*ASSIGNED TASK*.
In the entries that follow, the first line to write out is the one containing "if truthy c.2 && dict_mem c.2 visitors", and the last is the one containing "match imps with". Reproduce that stretch exactly, with nothing before or after it.

Stored data entries:
Definition add_class (c : string) (v : visitor) : visitor :=
  Visitor (filename v) (func_to_file v) (imports v) (function_calls v)
    (outputs v) ({[c]} ∪ classes v) (functions v) (current_class v)
    (current_function v) (calls_with_sequence v).

Definition add_function (f : string) (v : visitor) : visitor :=
  Visitor (filename v) (func_to_file v) (imports v) (function_calls v)
    (outputs v) (classes v) ({[f]} ∪ functions v) (current_class v)
    (current_function v) (calls_with_sequence v).

Definition set_current_class (c : option string) (v : visitor) : visitor :=
  Visitor (filename v) (func_to_file v) (imports v) (function_calls v)
    (outputs v) (classes v) (functions v) c (current_function v)
    (calls_with_sequence v).

Definition append_call (c : nat * string * string) (v : visitor) : visitor :=
  Visitor (filename v) (func_to_file v) (imports v) (function_calls v)
    (outputs v) (classes v) (functions v) (current_class v) (current_function v)
    (calls_with_sequence v ++ [c]).

Definition visit_Import (names : list string) (v : visitor) : visitor :=
  fold_left (fun v module_name => add_import (filename v, module_name) v) names v.

Definition imported_module (module : option string) (alias_name : string) : string :=
  match module with
  | Some m => if truthy m then m +:+ "." +:+ alias_name else alias_name
  | None => alias_name
  end.

Definition visit_ImportFrom (module : option string) (names : list string)
    (v : visitor) : visitor :=
  fold_left
    (fun v alias_name => add_import (filename v, imported_module module alias_name) v)
    names v.

Definition enter_ClassDef (class_name : string) (v : visitor) : visitor :=
  set_current_class (Some class_name) (add_class class_name v).

Definition leave_ClassDef (v : visitor) : visitor :=
  set_current_class None v.

Definition visit_FunctionDef (function_name : string) (v : visitor) : visitor :=
  match current_class v with
  | None => add_function function_name v
  | Some _ => v
  end.

(** [st.1] is [call_sequence_counter], [st.2] is [self]. *)
Definition visit_Call (call : node) (st : nat * visitor) : nat * visitor :=
  match get_func_name call with
  | Some func_name =>
      if truthy func_name then
        let caller_file := filename st.2 in
        let st1 :=
          match find_callee_file (func_to_file st.2) func_name with
          | Some callee_file =>
              if truthy callee_file && bool_decide (callee_file ≠ caller_file)
              then (S st.1, append_call (S st.1, caller_file, callee_file) st.2)
              else st
          | None => st
          end in
        if is_output func_name then (st1.1, add_output func_name st1.2) else st1
      else st
  | None => st
  end.

Definition enter (n : node) (st : nat * visitor) : nat * visitor :=
  match n with
  | Import names => (st.1, visit_Import names st.2)
  | ImportFrom module names => (st.1, visit_ImportFrom module names st.2)
  | ClassDef class_name _ _ _ => (st.1, enter_ClassDef class_name st.2)
  | FunctionDef function_name _ _ _ => (st.1, visit_FunctionDef function_name st.2)
  | Call _ _ => visit_Call n st
  | _ => st
  end.

Definition leave (n : node) (st : nat * visitor) : nat * visitor :=
  match n with
  | ClassDef _ _ _ _ => (st.1, leave_ClassDef st.2)
  | _ => st
  end.

Fixpoint visit (n : node) (st : nat * visitor) {struct n} : nat * visitor :=
  let generic_visit :=
    fix generic_visit (l : list node) (st : nat * visitor) : nat * visitor :=
      match l with
      | [] => st
      | x :: r => generic_visit r (visit x st)
      end in
  match n with
  | Name _ => st
  | Attribute value _ => visit value st
  | Call func args => generic_visit args (visit func (visit_Call n st))
  | FunctionDef function_name args body decorator_list =>
      generic_visit decorator_list
        (generic_visit body
           (generic_visit args (st.1, visit_FunctionDef function_name st.2)))
  | ClassDef class_name bases body decorator_list =>
      let st' :=
        generic_visit decorator_list
          (generic_visit body
             (generic_visit bases (st.1, enter_ClassDef class_name st.2))) in
      (st'.1, leave_ClassDef st'.2)
  | Import names => (st.1, visit_Import names st.2)
  | ImportFrom module names => (st.1, visit_ImportFrom module names st.2)
  | Other fields => generic_visit fields st
  end.

Definition visit_all (l : list node) (st : nat * visitor) : nat * visitor :=
  fold_left (fun st x => visit x st) l st.

(** [list.sort(key=lambda x: x[0])]: a stable sort on the sequence number. *)
Fixpoint insert_call (x : nat * string * string) (l : list (nat * string * string))
  : list (nat * string * string) :=
  match l with
  | [] => [x]
  | y :: r => if x.1.1 <=? y.1.1 then x :: y :: r else y :: insert_call x r
  end.

Definition sort_calls (l : list (nat * string * string))
  : list (nat * string * string) :=
  fold_right insert_call [] l.

Section Run.

Variable abspath : string -> string.
Variable source : string -> result node.
Variable find_spec : string -> find_spec_outcome.

Definition new_visitor (file_name : string) (table : gmap string string) : visitor :=
  Visitor (abspath file_name) table ∅ ∅ ∅ ∅ ∅ None None [].

(** As in the plain variant, [parse_file] stands for the calls of
    [visitor.visit(tree)] that return. *)
Definition parse_file (file_path : string) (table : gmap string string)
    (counter : nat) : result (nat * visitor) :=
  tree ← source file_path;
  Ok (visit tree (counter, new_visitor file_path table)).

Fixpoint parse_loop (py_files : list string) (table : gmap string string)
    (counter : nat) (visitors : list (string * visitor))
  : result (nat * list (string * visitor)) :=
  match py_files with
  | [] => Ok (counter, visitors)
  | file_path :: rest =>
      st ← parse_file file_path table counter;
      parse_loop rest table st.1 (dict_set (abspath file_path) st.2 visitors)
  end.

(** [analyze_project] entered with the global counter at [counter]; it
    returns the counter's final value with the visitors. *)
Definition analyze_project (counter : nat) (py_files : list string)
  : result (nat * list (string * visitor)) :=
  table ← build_function_to_file_map abspath source py_files;
  parse_loop py_files table counter [].

Definition all_calls_with_sequence (visitors : list (string * visitor))
  : list (nat * string * string) :=
  flat_map calls_with_sequence (dict_values visitors).

(** The edge of a recorded call [(seq_num, caller_file, callee_file)]. *)
Definition edge_of_call (c : nat * string * string) : edge :=
  Edge c.1.2 c.2 ("call " +:+ pretty c.1.1) "black".

(** One iteration of the loop over the sorted calls. *)
Definition call_edge (visitors : list (string * visitor))
    (c : nat * string * string) : list edge :=
  if truthy c.2 && dict_mem c.2 visitors
  then [edge_of_call c]
  else [].

Definition call_edges (visitors : list (string * visitor)) : list edge :=
  flat_map (call_edge visitors) (sort_calls (all_calls_with_sequence visitors)).

Definition import_edge (visitors : list (string * visitor))
    (imp : string * string) : result (list edge) :=
  imported_file ← find_source_file abspath find_spec imp.2;
  match imported_file with
  | Some imported_file =>
      if truthy imported_file && dict_mem imported_file visitors
      then Ok [Edge imp.1 imported_file "imports" "blue"]
      else Ok []
  | None => Ok []
  end.

Fixpoint import_edges_of (visitors : list (string * visitor))
    (imps : list (string * string)) : result (list edge) :=
  match imps with
  | [] => Ok []
  | imp :: rest =>
      es ← import_edge visitors imp;
      es' ← import_edges_of visitors rest;
      Ok (es ++ es')
  end.

(** [elements] is one order of the set [visitor.imports], as in the
    plain variant. *)
Fixpoint import_edges_loop (visitors : list (string * visitor))
    (todo : list visitor) : result (list edge) :=
  match todo with
  | [] => Ok []
  | visitor :: rest =>
      es ← import_edges_of visitors (elements (imports visitor));
      es' ← import_edges_loop visitors rest;
      Ok (es ++ es')
  end.

Definition import_edges (visitors : list (string * visitor)) : result (list edge) :=
  import_edges_loop visitors (dict_values visitors).

(** [create_execution_diagram]: nodes, then call edges, then import edges. *)
Definition create_execution_diagram (visitors : list (string * visitor))
  : result graph :=
  ies ← import_edges visitors;
  Ok (Graph (map fst visitors) (call_edges visitors ++ ies)).

(** The script's entry point: the counter is [0] when the module is loaded. *)
Definition main (py_files : list string) : result graph :=
  st ← analyze_project 0 py_files;
  create_execution_diagram st.2.

End Run.

End Sequenced.

(** ** Shapes of input used in the statements below *)

(** The chain [base.a1.a2...an] as the parser builds it: the outermost
    [Attribute] carries the last name. *)
Definition attribute_chain (base : string) (attrs : list string) : node :=
  fold_left Attribute attrs (Name base).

*RESPONSE FOR THIS EXERCISE*.
  if truthy c.2 && dict_mem c.2 visitors
  then [edge_of_call c]
  else [].

Definition call_edges (visitors : list (string * visitor)) : list edge :=
  flat_map (call_edge visitors) (sort_calls (all_calls_with_sequence visitors)).

Definition import_edge (visitors : list (string * visitor))
    (imp : string * string) : result (list edge) :=
  imported_file ← find_source_file abspath find_spec imp.2;
  match imported_file with
  | Some imported_file =>
      if truthy imported_file && dict_mem imported_file visitors
      then Ok [Edge imp.1 imported_file "imports" "blue"]
      else Ok []
  | None => Ok []
  end.

Fixpoint import_edges_of (visitors : list (string * visitor))
    (imps : list (string * string)) : result (list edge) :=
  match imps with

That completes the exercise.